▶ TASK GOAL:
Using the material that follows, output exactly the lines from the one containing "intros Hkey Hrun Hr approve2 at2 n2 now2." through the one containing "- apply scalar_Some", with both ends kept.

====== RECORD EXCERPTS ======

(* ===== verification/RequestProps.v ===== *)
(** What the decisions on pending requests guarantee: an approval re-checks the
    permission, a request is decided once, and the log and the requests agree. *)
From Stdlib Require Import Ascii.
From S2P Require Import Prelude.
From S2P Require Import PyStr.
From S2P Require Import PyFloat.
From S2P Require Import PyVal.
From S2P Require Import PyDecimal.
From S2P Require Import Models.
From S2P Require Import Store.
From S2P Require Import Samples.
From S2P Require Import Permissions.
From S2P Require Import Risk.
From S2P Require Import Notifications.
From S2P Require Import NotificationProps.
From S2P Require Import Authorization.
From S2P Require Import AuthorizationProps.
From S2P Require Import Requests.

Local Open Scope string_scope.
Local Open Scope Z_scope.

Module RequestProps.
Import Permissions Risk Notifications NotificationProps Authorization AuthorizationProps Requests.

(** ** The final decision, as one step *)

(** The tables after a request was decided: the row and its log entry, nothing
    else of the decision path. *)
Definition decided (t t' : tables) (r r' : AuthorizationRequestRecord) (l : AuditLog) : Prop :=
  requests t' = <[ar_id r := r']> (requests t) ∧ audit_logs t' = (audit_logs t ++ [l])%list ∧
  agents t' = agents t ∧ permissions t' = permissions t ∧ delegations t' = delegations t ∧
  (∀ b, b ∈ audit_logs t → al_request_id b ≠ al_request_id l) ∧
  al_request_id l = ar_request_id r ∧ al_decision l = status_decision (ar_status r') ∧
  al_reason l = ar_reason r' ∧ al_permission_id l = Some (ar_permission_id r) ∧ al_agent_id l = Some (ar_agent_id r).

Section finalize.
Context `{Entropy} `{SecuritySinks}.

Lemma final_quiet r a st : quiet (final_notification r a st).
Proof. apply ordinary_quiet. simpl. by destruct (eqb st ReqApproved). Qed.

Ltac undone := right; eexists _, _; (split; [reflexivity|]); by split.

(** [_finalize] succeeds as a whole or leaves nothing behind. *)
Lemma finalize_run r st reason at_ s :
  dead s = false →
  (∃ l t' n', _finalize r st reason at_ s =
     (Ok (set_ar_decision st reason (Some at_) r), MkSession t' (committed s) false n' (db_now s)) ∧
     decided (cur s) t' r (set_ar_decision st reason (Some at_) r) l) ∨
  (∃ e s', _finalize r st reason at_ s = (Err e, s') ∧ committed s' = committed s ∧ e ≠ RequestExpired).
Proof.
  destruct s as [t c d n now]. cbn [dead]. intros ->. unfold _finalize. cbv zeta. set (r' := set_ar_decision _ _ _ _).
  unfold agent_of. exec. destruct (agents t !! ar_agent_id r') as [agent|]; [|undone].
  exec. destruct (request_checks r'); [|undone].
  unfold _audit_final_decision, fresh_uuid, add_audit_log. exec. rewrite bind_run. unfold set_cur, next_seed. exec.
  set (l := final_log _ _ _ _ _ _). exec.
  destruct (audit_ok l (upd_requests <[ar_id r' := r']> t)) eqn:Hok; [|undone].
  rewrite bind_run. unfold set_cur. cbn [cur committed dead seed db_now].
  set (s1 := MkSession _ _ _ _ _).
  destruct (create_notification_run (final_notification r' agent st) s1 eq_refl (final_quiet _ _ _))
    as [(nt & t' & n' & -> & Hsd & _)|(n' & -> & _)]; [left | undone].
  exists l, t', n'. split; [done|]. unfold same_decisions in Hsd. simpl in Hsd.
  destruct Hsd as (Ha & Hp & Hd & Hr & Hl & _).
  apply andb_true_iff in Hok as [_ Hok]. rewrite forallb_forall in Hok.
  split_and!; try done. intros b Hb. apply list_elem_of_In, Hok in Hb. by reflect.
Qed.
End finalize.

(** ** Approving *)

Definition owned (t : tables) (owner : uuid) (org : option uuid) (rid : uuid) (r : AuthorizationRequestRecord) : Prop :=
  ar_id r = rid ∧ in_owner_scope t owner org r = true ∧ ∃ k, requests t !! k = Some r.

(** The permission still grants the request, by an active agent. *)
Definition still_granted (t : tables) (r : AuthorizationRequestRecord) (at_ : time) : Prop :=
  ∃ agent p, agents t !! ar_agent_id r = Some agent ∧ ag_status agent = ACTIVE ∧
    permissions t !! ar_permission_id r = Some p ∧ pm_agent_id p = ar_agent_id r ∧
    permission_is_usable p at_ = true ∧ pm_action p = ar_action r ∧ pm_resource p = ar_resource r ∧
    match ar_amount r with
    | None => pm_maximum_amount p = None
    | Some a => ∃ limit, pm_maximum_amount p = Some limit ∧ pm_currency p = ar_currency r ∧ dec_leb a limit = true
    end.

Lemma validate_for_approval_None r agent p at_ :
  _validate_for_approval r agent p at_ = None ↔
  ag_status agent = ACTIVE ∧ permission_is_usable p at_ = true ∧ pm_agent_id p = ar_agent_id r ∧
  pm_action p = ar_action r ∧ pm_resource p = ar_resource r ∧
  match ar_amount r with
  | None => pm_maximum_amount p = None
  | Some a => ∃ limit, pm_maximum_amount p = Some limit ∧ pm_currency p = ar_currency r ∧ dec_leb a limit = true
  end.
Proof.
  unfold _validate_for_approval, permission_is_usable.
  repeat match goal with
    | |- (if ?b then _ else _) = None ↔ _ =>
        destruct b eqn:?;
        [split; [done|]; intros (Hag & Hus & Hid & Hac & Hre & _); exfalso;
         rewrite ?orb_true_iff, ?andb_true_iff, ?negb_true_iff, ?eqb_true, ?eqb_false, ?Z.leb_le, ?Z.ltb_lt in *;
         intuition (congruence || lia)|]
    end.
  rewrite ?orb_false_iff, ?negb_false_iff, ?eqb_true, ?eqb_false, ?Z.leb_gt, ?Z.ltb_ge in *.
  assert (Hok : ag_status agent = ACTIVE ∧ eqb (pm_status p) PermActive && (pm_valid_from p <=? at_) && (at_ <? pm_expires_at p) = true ∧
    pm_agent_id p = ar_agent_id r ∧ pm_action p = ar_action r ∧ pm_resource p = ar_resource r).
  { rewrite !andb_true_iff, eqb_true, Z.leb_le, Z.ltb_lt. tauto. }
  destruct (ar_amount r) as [a|], (pm_maximum_amount p) as [limit|]; try (by naive_solver).
  destruct (eqb (pm_currency p) (ar_currency r)) eqn:Hc; simpl; reflect; [|naive_solver].
  destruct (dec_ltb limit a) eqn:Hlt; [|apply dec_ltb_false in Hlt; naive_solver].
  split; [done|]. intros (_ & _ & _ & _ & _ & lim & [= <-] & _ & Hle). unfold dec_ltb in Hlt. by rewrite Hle in Hlt.
Qed.

(** ** One decision by the owner *)

Section decide.
Context `{Entropy} `{SecuritySinks}.

Definition outcome_of (t : tables) (rec : AuthorizationRequestRecord) (st : AuthorizationRequestStatus)
    (reason : string) (approve : bool) (at_ : time) (r : result Exc AuthorizationRequestRecord) : Prop :=
  (r = Err RequestExpired ∧ st = ReqExpired ∧ ar_expires_at rec <= at_) ∨
  (r = Ok (set_ar_decision st reason (Some at_) rec) ∧ at_ < ar_expires_at rec ∧
   (if approve then (st = ReqApproved ∧ still_granted t rec at_) ∨
      (st = ReqRejected ∧ ¬ still_granted t rec at_)
    else st = ReqRejected)).

Lemma owner_decision_run rec approve at_ s :
  (∃ st reason, owner_decision rec approve at_ s = (Ok (st, reason), s) ∧
     if approve then (st = ReqApproved ∧ still_granted (cur s) rec at_) ∨
       (st = ReqRejected ∧ ¬ still_granted (cur s) rec at_)
     else st = ReqRejected) ∨
  ∃ e, owner_decision rec approve at_ s = (Err e, s) ∧ e ≠ RequestExpired.
Proof.
  unfold owner_decision, agent_of, permission_of. destruct approve; [|left; by eexists _, _].
  exec. destruct (agents (cur s) !! ar_agent_id rec) as [agent|] eqn:Ha; [|right; by eexists].
  exec. destruct (permissions (cur s) !! ar_permission_id rec) as [p|] eqn:Hp; [|right; by eexists].
  left. destruct (_validate_for_approval rec agent p at_) as [err|] eqn:Hv.
  - eexists _, _. split; [done|]. right. split; [done|]. intros (a & q & Ha' & Hact & Hq & Hrest). simplify_eq.
    assert (Hn : _validate_for_approval rec agent p at_ = None) by (apply validate_for_approval_None; tauto). congruence.
  - eexists _, _. split; [done|]. left. split; [done|]. apply validate_for_approval_None in Hv.
    exists agent, p. tauto.
Qed.

Lemma decide_run owner rid approve at_ org t n now r t' :
  run_request (decide_owned_request owner rid approve at_ org) t n now = (r, t') →
  (t' = t ∧ ∃ e, r = Err e ∧ e ≠ RequestExpired) ∨
  ∃ rec st reason l, owned t owner org rid rec ∧ ar_status rec = ReqPending ∧ st ≠ ReqPending ∧
    decided t t' rec (set_ar_decision st reason (Some at_) rec) l ∧ outcome_of t rec st reason approve at_ r.
Proof.
  unfold run_request, decide_owned_request. exec. unfold owned_request.
  destruct (scalar _ _) as [rec|] eqn:Hrec; [|intros [= <- <-]; left; split; [done | by eexists]].
  apply scalar_Some in Hrec as (k & Hk & Hc). reflect. destruct Hc as [Hid Hscope].
  exec. destruct (eqb (ar_status rec) ReqPending) eqn:Hst; simpl; [|intros [= <- <-]; left; split; [done | by eexists]].
  reflect. assert (Hown : owned t owner org rid rec) by (split_and!; eauto).
  destruct (ar_expires_at rec <=? at_) eqn:Hexp; reflect.
  - exec. rewrite bind_run.
    destruct (finalize_run rec ReqExpired "Request expired" at_ (open_session t n now) eq_refl)
      as [(l & t1 & n1 & -> & Hdec)|(e & s1 & -> & Hc & He)]; simpl.
    + intros [= <- <-]. right. exists rec, ReqExpired, "Request expired", l. split_and!; try done. by left.
    + intros [= <- <-]. left. split; [done | by eexists].
  - exec. rewrite bind_run.
    destruct (owner_decision_run rec approve at_ (open_session t n now)) as [(st & reason & -> & Hcase)|(e & -> & He)].
    2: { intros [= <- <-]. left. split; [done | by eexists]. }
    exec. rewrite bind_run. cbn [fst snd].
    destruct (finalize_run rec st reason at_ (open_session t n now) eq_refl)
      as [(l & t1 & n1 & -> & Hdec)|(e & s1 & -> & Hc & He)]; simpl.
    + intros [= <- <-]. right. exists rec, st, reason, l. split_and!; try done.
      * destruct approve; [destruct Hcase as [[-> _]|[-> _]] | subst]; done.
      * by right.
    + intros [= <- <-]. left. split; [done | by eexists].
Qed.
End decide.

(** ** Decisions on requests *)

Definition requests_keyed (t : tables) : Prop := ∀ k r, requests t !! k = Some r → ar_id r = k.

Section theorems.
Context `{Entropy} `{SecuritySinks}.


(** C9. A request is decided at most once: after a decision, or after the
    expiry a decision ran into, every further attempt by the same caller fails
    with [RequestAlreadyDecided] and changes nothing. *)
Theorem decided_once owner rid approve at_ org t n now r t' :
  requests_keyed t →
  run_request (decide_owned_request owner rid approve at_ org) t n now = (r, t') →
  (∃ rec, r = Ok rec) ∨ r = Err RequestExpired →
  ∀ approve2 at2 n2 now2,
    run_request (decide_owned_request owner rid approve2 at2 org) t' n2 now2 = (Err RequestAlreadyDecided, t').
Proof.
  intros Hkey Hrun Hr approve2 at2 n2 now2.
  apply decide_run in Hrun as [(_ & e & -> & Hne)|(rec & st & reason & l & (Hid & Hscope & k & Hk) & _ & Hst & Hdec & _)].
  { destruct Hr as [[? ?]|?]; simplify_eq. }
  destruct Hdec as (Hreq & _ & Hag & _).
  set (rec' := set_ar_decision st reason (Some at_) rec) in *.
  assert (Hsc : ∀ x, in_owner_scope t' owner org x = in_owner_scope t owner org x)
    by (intros x; unfold in_owner_scope; by rewrite Hag).
  assert (Hfound : owned_request owner rid org t' = Some rec').
  { unfold owned_request. rewrite Hreq. destruct (scalar _ _) as [x|] eqn:Hx.
    - apply scalar_Some in Hx as (j & Hj & Hc). reflect. destruct Hc as [Hxid _].
      apply lookup_insert_Some in Hj as [[_ ->]|[Hne Hj]]; [done|].
      apply Hkey in Hj. congruence.
    - exfalso. pose proof (proj1 (scalar_None _ _) Hx (ar_id rec) rec' (lookup_insert_eq _ _ _)) as Hc.
      cbv beta in Hc. rewrite Hsc in Hc.
      change (in_owner_scope t owner org rec') with (in_owner_scope t owner org rec) in Hc.
      rewrite Hscope, andb_true_r in Hc. reflect. by destruct Hc. }
  unfold run_request, decide_owned_request. exec. rewrite Hfound. exec. simpl.
  assert (eqb st ReqPending = false) as -> by by apply eqb_false. done.
Qed.

(** A request whose permission belongs to another agent, which
    is what a request under a delegation is, can never be approved: deciding it
    either fails or rejects it. *)
Theorem foreign_permission_never_approved owner rid approve at_ org t n now rec' t' p :
  run_request (decide_owned_request owner rid approve at_ org) t n now = (Ok rec', t') →
  permissions t !! ar_permission_id rec' = Some p → pm_agent_id p ≠ ar_agent_id rec' →
  ar_status rec' ≠ ReqApproved.
Proof.
  intros [(_ & e & ? & _)|(rec & st & reason & l & _ & _ & _ & _ & [(? & _)|(Heq & _ & Hcase)])]%decide_run Hp Hne;
    [done..|]. injection Heq as ->. simpl in *.
  destruct approve; [destruct Hcase as [[-> Hg]|[-> _]] | by subst st]; [|done].
  destruct Hg as (agent & q & _ & _ & Hq & Hid & _). congruence.
Qed.
End theorems.

(** ** Witnesses *)

Definition asking (p : Permission) : Permission :=
  {| pm_id := pm_id p; pm_created_at := pm_created_at p; pm_updated_at := pm_updated_at p;
     pm_owner_id := pm_owner_id p; pm_agent_id := pm_agent_id p; pm_action := pm_action p;
     pm_resource := pm_resource p; pm_maximum_amount := pm_maximum_amount p; pm_currency := pm_currency p;
     pm_requires_approval := true; pm_allow_delegation := pm_allow_delegation p;
     pm_valid_from := pm_valid_from p; pm_expires_at := pm_expires_at p; pm_status := pm_status p |}.

(** The sample tables with a permission that asks for approval, after a payment
    of agent 1 and one of agent 2, under its delegation, were queued. *)
Definition asking_tables : tables :=
  tables_with [sample_agent 1; sample_agent 2] [asking (sample_permission 100 1)] [sample_delegation 200 1 2 None].
Definition queue (t : tables) (n : nat) (r : AuthorizationRequest) : tables :=
  (run_request (authorize_action 9 r (20 * hour) (InScope (Some 50%N)) default_settings None) t n (20 * hour)).2.
Definition queued_direct : tables := queue asking_tables 0 (payment 1 (Some 500) None).
Definition queued_delegated : tables := queue asking_tables 0 (payment 2 (Some 300) (Some "del_200")).
(** The identifier of the one request in each. *)
Definition queued_id : uuid := 1003.
Definition approve_at : time := 20 * hour + minute.
Definition approve_request (t : tables) : result Exc AuthorizationRequestRecord * tables :=
  run_request (decide_owned_request 9 queued_id true approve_at (Some 50%N)) t 100 approve_at.

Example approve_direct : ar_status <$> (approve_request queued_direct).1 = Ok ReqApproved.
Proof. vm_compute. reflexivity. Qed.
Example approve_delegated : ar_reason <$> (approve_request queued_delegated).1 = Ok "Permission is not valid for this request".
Proof. vm_compute. reflexivity. Qed.


(** The keys of the queued tables, by evaluation. *)
Definition keyed_b (t : tables) : bool :=
  forallb (λ kr : uuid * AuthorizationRequestRecord, eqb (ar_id kr.2) kr.1) (map_to_list (requests t)).
Lemma keyed_b_sound t : keyed_b t = true → requests_keyed t.
Proof.
  intros Hb k r Hkr. unfold keyed_b in Hb. rewrite forallb_forall in Hb.
  apply elem_of_map_to_list, list_elem_of_In in Hkr. apply Hb in Hkr. simpl in Hkr. by reflect.
Qed.

Lemma decided_once_witness :
  ∃ rec' t', approve_request queued_direct = (Ok rec', t') ∧ approve_request t' = (Err RequestAlreadyDecided, t').
Proof.
  destruct (approve_request queued_direct) as [[rec'|e] t'] eqn:Hrun; [|by vm_compute in Hrun].
  exists rec', t'. split; [reflexivity|]. unfold approve_request in *.
  assert (Hk : requests_keyed queued_direct) by (apply keyed_b_sound; vm_compute; reflexivity).
  exact (decided_once _ _ _ _ _ _ _ _ _ _ Hk Hrun (or_introl (ex_intro _ rec' eq_refl)) _ _ _ _).
Defined.

Lemma foreign_permission_never_approved_witness :
  ∃ rec' t', approve_request queued_delegated = (Ok rec', t') ∧ ar_status rec' ≠ ReqApproved.
Proof.
  destruct (approve_request queued_delegated) as [[rec'|e] t'] eqn:Hrun; [|by vm_compute in Hrun].
  exists rec', t'. split; [reflexivity|].
  assert (Hids : ar_permission_id rec' = 100%N ∧ ar_agent_id rec' = 2%N)
    by (vm_compute in Hrun; injection Hrun as <- _; split; reflexivity).
  destruct Hids as [Hp Ha]. unfold approve_request in Hrun.
  apply (foreign_permission_never_approved _ _ _ _ _ _ _ _ _ _ (asking (sample_permission 100 1)) Hrun).
  - rewrite Hp. vm_compute. reflexivity.
  - rewrite Ha. discriminate.
Defined.

End RequestProps.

======

▶ SOLUTION BELOW:
  intros Hkey Hrun Hr approve2 at2 n2 now2.
  apply decide_run in Hrun as [(_ & e & -> & Hne)|(rec & st & reason & l & (Hid & Hscope & k & Hk) & _ & Hst & Hdec & _)].
  { destruct Hr as [[? ?]|?]; simplify_eq. }
  destruct Hdec as (Hreq & _ & Hag & _).
  set (rec' := set_ar_decision st reason (Some at_) rec) in *.
  assert (Hsc : ∀ x, in_owner_scope t' owner org x = in_owner_scope t owner org x)
    by (intros x; unfold in_owner_scope; by rewrite Hag).
  assert (Hfound : owned_request owner rid org t' = Some rec').
  { unfold owned_request. rewrite Hreq. destruct (scalar _ _) as [x|] eqn:Hx.
    - apply scalar_Some in Hx as (j & Hj & Hc). reflect. destruct Hc as [Hxid _].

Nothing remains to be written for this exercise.